Cronologia de um desastre anunciado

O acidente começou com um descarte irresponsável e se desenrolou ao longo de 15 dias de pânico até ser identificado.

13 de setembro de 1987: Dois catadores de sucata, Roberto dos Santos Alves e Wagner Mota Pereira, encontram um aparelho de radioterapia em ruínas no Instituto Goiano de Radioterapia (IGR). Pensando ser uma boa oportunidade, eles vendem a peça para Devair Alves Ferreira, que é dono de um ferro-velho.

18 de setembro de 1987: Devair, admirado pelo brilho azul que a cápsula emite no escuro, decide abri-la. Ele descobre 19,26 gramas de cloreto de césio-137 e, de maneira irresponsável, começa a distribuir o pó para amigos e familiares.

21 de setembro de 1987: O irmão de Devair, Ivo Ferreira, leva uma porção do pó para casa. Sua filha, Leide das Neves Ferreira, de apenas 6 anos, brinca com o material, espalhando-o por todo o corpo. Tragicamente, ela se tornaria um símbolo da calamidade.

28 de setembro de 1987: Depois de dias com sintomas como vômitos e queimaduras, a esposa de Devair, Gabriela Maria Ferreira, leva um pedaço da cápsula para a Vigilância Sanitária. Um físico, Walter Mendes Ferreira, é chamado e rapidamente identifica o perigo.

29 de setembro de 1987: A Comissão Nacional de Energia Nuclear (CNEN) é acionada, e uma grande operação de emergência é iniciada.

A resposta e as consequências devastadoras

A identificação do Césio-137 levou a uma operação de grande escala. Mais de 112 mil pessoas foram monitoradas no Estádio Serra Dourada em busca de contaminação. No total, 249 pessoas tiveram níveis significativos de radiação, e 129 delas precisaram de atendimento médico.

As consequências foram horríveis:

Quatro mortes iniciais: Leide das Neves, Gabriela Maria Ferreira, e dois funcionários do ferro-velho, Israel Baptista dos Santos e Admilson Alves de Souza, faleceram nas semanas seguintes em decorrência da Síndrome Aguda da Radiação.

Lixo radioativo: A operação de limpeza resultou na remoção de 6.000 toneladas de material contaminado. Isso incluiu demolições de casas, roupas e móveis. Todo esse material foi acondicionado em contêineres de concreto e levado para um depósito especializado em Abadia de Goiás, onde ficará por séculos.

Impactos a longo prazo: Os sobreviventes ainda enfrentam um risco aumentado de desenvolver câncer, além de problemas emocionais como depressão e estresse pós-traumático.

O legado: estigma e lições aprendidas

O acidente com o Césio-137 deixou marcas profundas na cidade de Goiânia.
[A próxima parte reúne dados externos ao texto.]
(* ===== verification/Templates.v ===== *)
(** * Rendering report queries and storing their results
    (src/pkg/operator/reporting/templates.go, report_generator.go,
    src/pkg/operator/prestostore/reports.go)

    The template engine (text/template with sprig's functions) is a class: it
    parses a query and executes it with the functions the operator registers.
    A template may render other queries, which the fuel bounds: it stands for
    the depth of calls the stack of a Go program allows. *)

From S2P Require Export MetricStore Deps.
Open Scope Z_scope.

(** ** Contexts *)
Record ReportQueryTemplateContext := {
  tc_Namespace : string;
  tc_Query : string;
  RequiredInputs : list string;
  tc_Reports : list Report;
  tc_ReportQueries : list ReportQuery;
  tc_ReportDataSources : list ReportDataSource;
  tc_PrestoTables : list PrestoTable;
}.

Record TemplateContext := {
  ReportingStart : option Time;
  ReportingEnd : option Time;
  Inputs : gmap string InputValue;
}.

(** ** Timestamps

    The types a template may pass; another value by its [%#v] form. *)
Inductive template_arg :=
  | ArgTime (t : ZonedTime) | ArgTimePtr (t : option ZonedTime) | ArgString (s : string) | ArgOther (repr : string).

(** The message of a failed [time.Parse] is not modelled. *)
Definition TimestampFormat (input : template_arg) (layout : list chunk) : outcome string :=
  match input with
  | ArgTime t | ArgTimePtr (Some t) => Ok (FormatIn t layout)
  | ArgTimePtr None => Err (New "got nil timestamp")
  | ArgString s =>
      match parse_RFC3339_zone (String.list_ascii_of_string s) with
      | Some t => Ok (FormatIn t layout)
      | None => Err (New "parsing time")
      end
  | ArgOther repr => Err (Errorf "couldn't convert %s to a Presto timestamp" [FStr repr])
  end.

Definition PrometheusMetricPartitionFormat (input : template_arg) : outcome string :=
  TimestampFormat input PrometheusMetricTimestampPartitionFormat.
Definition PrestoTimestamp (input : template_arg) : outcome string :=
  TimestampFormat input MetricStore.TimestampFormat.

(** ** Tables of the resources a query names *)
Definition first_named {A} (name : A → string) (n : string) (l : list A) : option A :=
  snd <$> list_find (λ x, name x = n) l.

Definition ref_table (tables : list PrestoTable) (resource ref : string) : outcome string :=
  if String.eqb ref "" then Err (Errorf "%s tableRef is empty" [FStr resource])
  else match first_named (λ t, Name (pt_Meta t)) ref tables with
       | Some prestoTable => FullyQualifiedTableName prestoTable
       | None => Err (Errorf "tableRef PrestoTable %s not found" [FStr ref])
       end.

Definition dataSourceTableName (ctx : ReportQueryTemplateContext) (name : string) : outcome string :=
  match first_named (λ ds, Name (ds_Meta ds)) name (tc_ReportDataSources ctx) with
  | Some ds => ref_table (tc_PrestoTables ctx) (Name (ds_Meta ds)) (dst_TableRef (ds_Status ds))
  | None => Err (Errorf "ReportDataSource %s dependency not found" [FStr name])
  end.

Definition reportTableName (ctx : ReportQueryTemplateContext) (name : string) : outcome string :=
  match first_named (λ r, Name (r_Meta r)) name (tc_Reports ctx) with
  | Some r => ref_table (tc_PrestoTables ctx) (Name (r_Meta r)) (rst_TableRef (r_Status r))
  | None => Err (Errorf "Report %s dependency not found" [FStr name])
  end.

(** ** The template engine *)

(** The functions the operator registers. *)
Record FuncMap := {
  fn_prestoTimestamp : template_arg → outcome string;
  fn_billingPeriodTimestamp : Time → string;
  fn_prometheusMetricPartitionFormat : template_arg → outcome string;
  fn_reportTableName : string → outcome string;
  fn_dataSourceTableName : string → outcome string;
  fn_renderReportQuery : string → TemplateContext → outcome string;
}.

Class TemplateEngine := {
  Template : Type;
  Parse : string → outcome Template;
  Execute : Template → FuncMap → TemplateContext → outcome string;
  go_stack : nat;
}.

Section render.
Context {TE : TemplateEngine}.

Section step.
(** [RenderQuery] one call deeper. *)
Context (rec : ReportQueryTemplateContext → TemplateContext → outcome string).

Definition renderReportQuery (ctx : ReportQueryTemplateContext) (name : string)
    (tmplCtx : TemplateContext) : outcome string :=
  match first_named (λ q, Name (q_Meta q)) name (tc_ReportQueries ctx) with
  | None => Err (Errorf "unknown ReportQuery %s" [FStr name])
  | Some reportQuery =>
      let newCtx :=
        {| tc_Namespace := tc_Namespace ctx; tc_Query := qs_Query (q_Spec reportQuery);
           RequiredInputs := ConvertInputDefinitionsIntoInputList (qs_Inputs (q_Spec reportQuery));
           tc_Reports := tc_Reports ctx; tc_ReportQueries := tc_ReportQueries ctx;
           tc_ReportDataSources := tc_ReportDataSources ctx; tc_PrestoTables := tc_PrestoTables ctx |} in
      match rec newCtx tmplCtx with
      | Ok renderedQuery => Ok renderedQuery
      | Err err => Err (Errorf "unable to render query %s, err: %v" [FStr name; FStr (Error err)])
      | Panic p => Panic p
      end
  end.

Definition templateFuncMap (ctx : ReportQueryTemplateContext) : FuncMap :=
  {| fn_prestoTimestamp := PrestoTimestamp;
     fn_billingPeriodTimestamp := AWSBillingPeriodTimestamp;
     fn_prometheusMetricPartitionFormat := PrometheusMetricPartitionFormat;
     fn_reportTableName := reportTableName ctx;
     fn_dataSourceTableName := dataSourceTableName ctx;
     fn_renderReportQuery := renderReportQuery ctx |}.

Definition newQueryTemplate (ctx : ReportQueryTemplateContext) : outcome Template :=
  match Parse (tc_Query ctx) with
  | Err err => Err (Errorf "error parsing query: %v" [FStr (Error err)])
  | o => o
  end.

Definition renderTemplate (ctx : ReportQueryTemplateContext) (tmpl : Template) (tmplCtx : TemplateContext)
    : outcome string :=
  match Execute tmpl (templateFuncMap ctx) tmplCtx with
  | Err err => Err (Errorf "error executing template: %v" [FStr (Error err)])
  | o => o
  end.

(** The required inputs that are not given, sorted. *)
Definition missingInputs (ctx : ReportQueryTemplateContext) (tmplCtx : TemplateContext) : list string :=
  sort_strings (elements (list_to_set (RequiredInputs ctx) ∖ dom (Inputs tmplCtx) : gset string)).

Definition render_step (ctx : ReportQueryTemplateContext) (tmplCtx : TemplateContext) : outcome string :=
  match missingInputs ctx tmplCtx with
  | [] =>
      tmpl ← newQueryTemplate ctx;
      renderTemplate ctx tmpl tmplCtx
  | missing => Err (Errorf "missing inputs: %s" [FStr (Join missing ", ")])
  end.
End step.

Fixpoint render_query (fuel : nat) (ctx : ReportQueryTemplateContext) (tmplCtx : TemplateContext)
    : outcome string :=
  match fuel with
  | O => Panic "stack overflow"
  | Datatypes.S fuel => render_step (render_query fuel) ctx tmplCtx
  end.
Definition RenderQuery : ReportQueryTemplateContext → TemplateContext → outcome string :=
  render_query go_stack.
End render.

(** ** Generating a report *)
Section generator.
Context {S : Type} `{!Env S} {MO : MapOrder}.

Definition GetReportResults (tableName : string) (columns : list presto.Column) : M S (list Row) :=
  Presto.GetRows tableName columns.
Definition StoreReportResults (tableName query : string) : M S unit := Presto.InsertInto tableName query.
Definition DeleteReportResults (tableName : string) : M S unit := Presto.DeleteFrom tableName.

Definition GenerateReport (tableName query : string) (deleteExistingData : bool) : M S unit :=
  if String.eqb tableName "" then fail (New "tableName cannot be empty")
  else
    _ ← (if deleteExistingData then
           map_err (λ err, Errorf "couldn't empty table %s of preexisting rows: %v"
                      [FStr tableName; FStr (Error err)])
             (DeleteReportResults tableName)
         else mret tt);
    map_err (λ err, Errorf "Failed to execute query for Report table %s: %v"
               [FStr tableName; FStr (Error err)])
      (StoreReportResults tableName query).
End generator.

(** ** Facts *)
Section facts.
Context {S : Type} `{!Env S} {MO : MapOrder} {TE : TemplateEngine}.

(** a query is not rendered without its required inputs: if some are not
    given, rendering fails before the template is even parsed, and the error
    names exactly the missing ones, each once. *)
Theorem RenderQuery_missing_inputs ctx tmplCtx i :
  go_stack ≠ 0%nat → i ∈ RequiredInputs ctx → Inputs tmplCtx !! i = None →
  ∃ missing, RenderQuery ctx tmplCtx = Err (Errorf "missing inputs: %s" [FStr (Join missing ", ")]) ∧
  NoDup missing ∧ ∀ j, j ∈ missing ↔ j ∈ RequiredInputs ctx ∧ Inputs tmplCtx !! j = None.
Proof.
  intros Hstack Hreq Hgiven. exists (missingInputs ctx tmplCtx).
  assert (missingInputs ctx tmplCtx ≡ₚ
            elements (list_to_set (RequiredInputs ctx) ∖ dom (Inputs tmplCtx) : gset string)) as Hperm
    by apply merge_sort_Permutation.
  assert (∀ j, j ∈ missingInputs ctx tmplCtx ↔ j ∈ RequiredInputs ctx ∧ Inputs tmplCtx !! j = None) as Hel.
  { intros j. rewrite Hperm, elem_of_elements, elem_of_difference, elem_of_list_to_set, not_elem_of_dom. done. }
  split_and!; [|rewrite Hperm; apply NoDup_elements|done].
  unfold RenderQuery. destruct go_stack as [|n]; [done|]. simpl. unfold render_step.
  destruct (missingInputs ctx tmplCtx) as [|m l] eqn:E; [|done].
  exfalso. apply (not_elem_of_nil i). by apply Hel.
Qed.

(** a failed DELETE goes unnoticed: Presto reports the failure of a statement
    when its rows are fetched, which only the INSERT does.  A report that
    overwrites its data therefore succeeds, with the old rows still there. *)
Theorem GenerateReport_ignores_failed_delete tableName query w rows rows' err s1 s2 :
  tableName ≠ "" →
  presto_query (Sprintf "DELETE FROM %s" [FStr tableName]) (env w) = (Ok rows, s1) →
  rows_Err rows = Some err →
  presto_query (Presto.FormatInsertQuery tableName query) s1 = (Ok rows', s2) → rows_Err rows' = None →
  GenerateReport (S := S) tableName query true w =
  (Ok tt, World s2 (trace w ++ [Ev (APrestoQuery (Sprintf "DELETE FROM %s" [FStr tableName])) true;
                                Ev (APrestoQuery (Presto.FormatInsertQuery tableName query)) true])).
Proof.
  intros Hne Hdel _ Hins Hok. unfold GenerateReport. rewrite (proj2 (String.eqb_neq _ _) Hne).
  unfold DeleteReportResults, Presto.DeleteFrom, StoreReportResults, Presto.InsertInto, Presto.execQuery,
    Presto.Query, map_err, mbind, M_bind, effect. rewrite Hdel. simpl. rewrite Hins. simpl. rewrite Hok.
  unfold mret, M_ret. simpl. by rewrite <- app_assoc.
Qed.
End facts.

(** Templates without actions. *)
#[export] Instance verbatim_engine : TemplateEngine :=
  {| Template := string; Parse := Ok; Execute t _ _ := Ok t; go_stack := 10%nat |}.

Lemma RenderQuery_missing_inputs_witness :
  let ctx := {| tc_Namespace := "ns"; tc_Query := "SELECT 1"; RequiredInputs := ["B"; "A"]; tc_Reports := [];
                tc_ReportQueries := []; tc_ReportDataSources := []; tc_PrestoTables := [] |} in
  let t := {| ReportingStart := None; ReportingEnd := None; Inputs := ∅ |} in
  ∃ missing, RenderQuery ctx t = Err (Errorf "missing inputs: %s" [FStr (Join missing ", ")]) ∧
    NoDup missing ∧ ∀ j, j ∈ missing ↔ j ∈ ["B"; "A"] ∧ (∅ : gmap string InputValue) !! j = None.
Proof. intros ctx t. apply (RenderQuery_missing_inputs ctx t "A"); [done|set_solver|done]. Defined.

(** A Presto that refuses every DELETE once its rows are fetched. *)
Definition failing_delete : Env () :=
  let E := frozen_env mem0 in
  {| client_get := @client_get _ E; client_list := @client_list _ E; client_create := @client_create _ E;
     client_update := @client_update _ E; lister_get := @lister_get _ E; lister_list := @lister_list _ E;
     clock_now := @clock_now _ E; wait_jitter := @wait_jitter _ E; poll_attempts := @poll_attempts _ E;
     cron_Parse := @cron_Parse _ E; cron_ParseStandard := @cron_ParseStandard _ E; db_exec := @db_exec _ E;
     presto_query := λ sql _,
       (Ok {| rows_Columns := Ok []; rows_Scan := [];
              rows_Err := if HasPrefix sql "DELETE" then Some (New "Access Denied") else None |}, ());
     prom_query := @prom_query _ E; ctx_err := @ctx_err _ E; last_timestamp := @last_timestamp _ E |}.

Lemma GenerateReport_ignores_failed_delete_witness :
  @GenerateReport () failing_delete "t" "SELECT 1" true (World () []) =
    (Ok tt, World () [Ev (APrestoQuery "DELETE FROM t") true; Ev (APrestoQuery "INSERT INTO t SELECT 1") true]).
Proof.
  apply (@GenerateReport_ignores_failed_delete () failing_delete "t" "SELECT 1" (World () [])
    {| rows_Columns := Ok []; rows_Scan := []; rows_Err := Some (New "Access Denied") |}
    {| rows_Columns := Ok []; rows_Scan := []; rows_Err := None |} (New "Access Denied") () ());
    [done|reflexivity..].
Defined.
(** C14: a report that does not run yet is not forgotten: when a sync decides not
    to run a valid report, either the period is not over, and the report is
    queued again for exactly the moment it will be; or the period is over,
    some data source among its dependencies does not cover it or some report
    among them is behind, and all of these are queued. *)
Theorem decide_run_progress {FS : FaithfulServer} status report rp now deps w w' :
  decide_run (S := S) status report rp now deps w = (Ok None, w') →
  let sources := List.filter (needs_import rp) (ReportDataSources deps) in
  let behind := List.filter (report_behind rp) (Reports deps) in
  ∃ tr, trace w' = trace w ++ tr ∧
  ((now < periodEnd rp ∧
    Ev (AEnqueueAfter KReport (MetaNamespaceKey (r_Meta report)) (Sub (periodEnd rp) now)) true ∈ tr) ∨
   (periodEnd rp ≤ now ∧ (sources ≠ [] ∨ behind ≠ []) ∧
    (enq KReportDataSource <$> sources) ++ (enq KReport <$> behind) `prefix_of` tr)).
Proof.
  intros Hrun sources behind. unfold decide_run in Hrun. destruct (rs_RunImmediately _).
  { by apply ret_inv in Hrun as [[=] _]. }
  unfold After in Hrun. destruct (now <? periodEnd rp) eqn:Hnow.
  - apply bind_Ok_inv in Hrun as ([] & w1 & Hw & [_ <-]%ret_inv). unfold wait_for_period in Hw.
    destruct (has_running _ _ _ _).
    { apply emit_inv in Hw as [_ ->]. eexists. split; [done|]. left. split; [lia|]. by left. }
    apply bind_Ok_inv in Hw as (r & w2 & Hset & [_ ->]%emit_inv).
    destruct (set_running_trace _ _ _ _ _ _ _ Hset) as (tr & Htr).
    eexists. simpl. rewrite Htr, <- app_assoc. split; [done|]. left. split; [lia|].
    unfold set_running, updateReportStatus in Hset. apply bind_Ok_inv in Hset as (c & w3 & _ & Hu).
    apply effect_trace in Hu as [_ (_ & _ & Hkey)%stored_as_sent].
    simpl in Hkey. rewrite <- Hkey. apply elem_of_app. right. by left.
  - apply bind_Ok_inv in Hrun as (ready & w1 & Hc & [[= Hready] ->]%ret_inv). destruct ready; [done|].
    unfold check_dependencies in Hc. rewrite bind_run in Hc.
    destruct (check_datasources_run rp (ReportDataSources deps) unmet_empty w) as (u & Hu & Hany).
    rewrite Hu, bind_run, check_reports_run in Hc. simpl in Hc, Hany.
    rewrite <- app_assoc in Hc. fold sources behind in Hc.
    assert (any_unmet u = true → sources ≠ []) as Hs.
    { rewrite Hany. intros (ds & Hin & Hn)%existsb_exists Hnil. fold sources in Hnil.
      assert (In ds sources) as Hf by by apply filter_In. by rewrite Hnil in Hf. }
    assert (∃ tr, trace w1 = (trace w ++ (enq KReportDataSource <$> sources) ++ (enq KReport <$> behind)) ++ tr ∧
            (sources ≠ [] ∨ behind ≠ [])) as (tr & Htr & Hne).
    { destruct (any_unmet u || _) eqn:Hb; [|by apply ret_inv in Hc as [[=] _]].
      assert (sources ≠ [] ∨ behind ≠ []) as Hne.
      { apply orb_prop in Hb as [Hb|Hb]; [left; by apply Hs|right]. intros E. rewrite E in Hb. done. }
      destruct (has_running _ _ _ _).
      { apply ret_inv in Hc as [_ ->]. exists []. simpl. by rewrite app_nil_r. }
      apply bind_Ok_inv in Hc as (r & w2 & Hset & [_ ->]%ret_inv).
      destruct (set_running_trace _ _ _ _ _ _ _ Hset) as (tr & Htr). exists tr. by rewrite Htr. }
    eexists. rewrite Htr, <- app_assoc. split; [done|]. right. split; [lia|]. split; [done|].
    by exists tr.
Qed.
End progress.

(** ** Concrete syncs *)

#[export] Instance mem_faithful : FaithfulServer (S := Mem).
Proof.
  intros r s r' s'. simpl. unfold mem_update. by case_match; intros; simplify_eq.
Qed.

Definition july4 (h : Z) : Time := Date 2019 7 4 h 0 0.

Definition imported (name : string) (st : option (Time * Time)) : ReportDataSource :=
  {| ds_Meta := meta_of "ns" name;
     ds_Spec := {| ds_PrometheusMetricsImporter := Some {| pm_Query := "up"; pm_QueryConfig := None;
                     pm_Storage := None; pm_PrometheusURL := None |};
                   ds_AWSBilling := None; ds_PrestoTable := None; ds_ReportQueryView := None |};
     ds_Status := {| dst_TableRef := name;
       dst_ImportStatus := (λ '(s, e), {| LastImportTime := None; ImportDataStartTime := Some s;
         ImportDataEndTime := Some e; EarliestImportedMetricTime := None;
         NewestImportedMetricTime := None |}) <$> st |} |}.

(** An hourly report of [q], which reads [cpu], with its table. *)
Definition report1 : Report := set_report_TableRef "t" (report0 (Some (july4 11)) None).
Definition report_mem : Mem :=
  add_obj KReport report1
  (add_obj KReportQuery (query0 "q" [input0 "Cpu" "ReportDataSource" "cpu"])
  (add_obj KReportDataSource (imported "cpu" (Some (july4 10, july4 13)))
  (add_obj KPrestoTable (with_pt_status (pt_Spec presto0)
     {| pt_Meta := meta_of "ns" "t"; pt_Unmanaged := false; pt_Spec := pt_Spec presto0;
        pt_Status := pt_Spec presto0 |}) mem0))).
Definition report_sql : string := "INSERT INTO hive.metering.t SELECT 1".

Lemma report_update (e : option event) (P : Report → Prop) :
  match e with Some (Ev (AUpdate KReport r) true) => P r | _ => False end →
  ∃ r, e = Some (Ev (AUpdate KReport r) true) ∧ P r.
Proof.
  destruct e as [[a b]|]; [|done]. destruct a; try done. destruct k; try done. destruct b; [|done]. by eauto.
Qed.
Seus habitantes enfrentaram um grande estigma, sendo apelidados de “Goiannobyl”, que resultou em boicotes a produtos locais e discriminação.

Esse trágico evento, no entanto, serviu como um chamado para a ação em todo o mundo. A experiência levou a um endurecimento das leis e fiscalização sobre materiais radioativos no Brasil, além de influenciar protocolos de segurança globalmente. Hoje, esse caso é revisitado em diversos documentários e livros, e mais recentemente, em uma série da Netflix, garantindo que a memória desse desastre nunca se apague.